[[ Material shown open ]]

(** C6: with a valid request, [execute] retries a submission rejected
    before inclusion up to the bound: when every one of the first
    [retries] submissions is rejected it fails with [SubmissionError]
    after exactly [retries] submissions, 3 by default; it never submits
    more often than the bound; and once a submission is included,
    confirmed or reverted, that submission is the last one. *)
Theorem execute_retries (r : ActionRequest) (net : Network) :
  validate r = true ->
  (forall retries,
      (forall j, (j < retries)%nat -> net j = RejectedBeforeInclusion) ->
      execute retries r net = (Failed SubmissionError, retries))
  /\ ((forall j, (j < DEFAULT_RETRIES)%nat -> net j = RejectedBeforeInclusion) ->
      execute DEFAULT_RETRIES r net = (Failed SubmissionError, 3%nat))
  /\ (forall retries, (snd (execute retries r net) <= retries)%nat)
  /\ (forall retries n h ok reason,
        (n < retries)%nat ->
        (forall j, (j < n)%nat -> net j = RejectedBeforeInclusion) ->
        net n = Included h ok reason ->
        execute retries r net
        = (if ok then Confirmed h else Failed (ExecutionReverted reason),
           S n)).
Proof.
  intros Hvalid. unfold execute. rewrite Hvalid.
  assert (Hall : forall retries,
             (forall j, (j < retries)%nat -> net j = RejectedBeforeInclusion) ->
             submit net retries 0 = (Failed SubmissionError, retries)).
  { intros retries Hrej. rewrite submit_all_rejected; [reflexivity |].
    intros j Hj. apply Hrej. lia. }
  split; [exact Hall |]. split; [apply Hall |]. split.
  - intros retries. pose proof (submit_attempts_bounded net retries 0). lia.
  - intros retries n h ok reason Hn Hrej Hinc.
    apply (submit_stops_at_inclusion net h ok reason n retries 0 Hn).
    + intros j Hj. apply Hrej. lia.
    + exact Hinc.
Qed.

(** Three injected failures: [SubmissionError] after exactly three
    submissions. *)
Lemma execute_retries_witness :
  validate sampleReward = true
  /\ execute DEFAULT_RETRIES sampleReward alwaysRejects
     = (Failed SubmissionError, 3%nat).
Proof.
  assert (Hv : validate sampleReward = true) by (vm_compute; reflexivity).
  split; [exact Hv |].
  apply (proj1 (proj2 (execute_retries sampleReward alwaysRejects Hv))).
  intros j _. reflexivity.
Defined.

[[ Material shown closed ]]

→ Work to complete
Some lines of the data may hold the word "Hall". Say how many do, with nothing else.

→ Answer space
2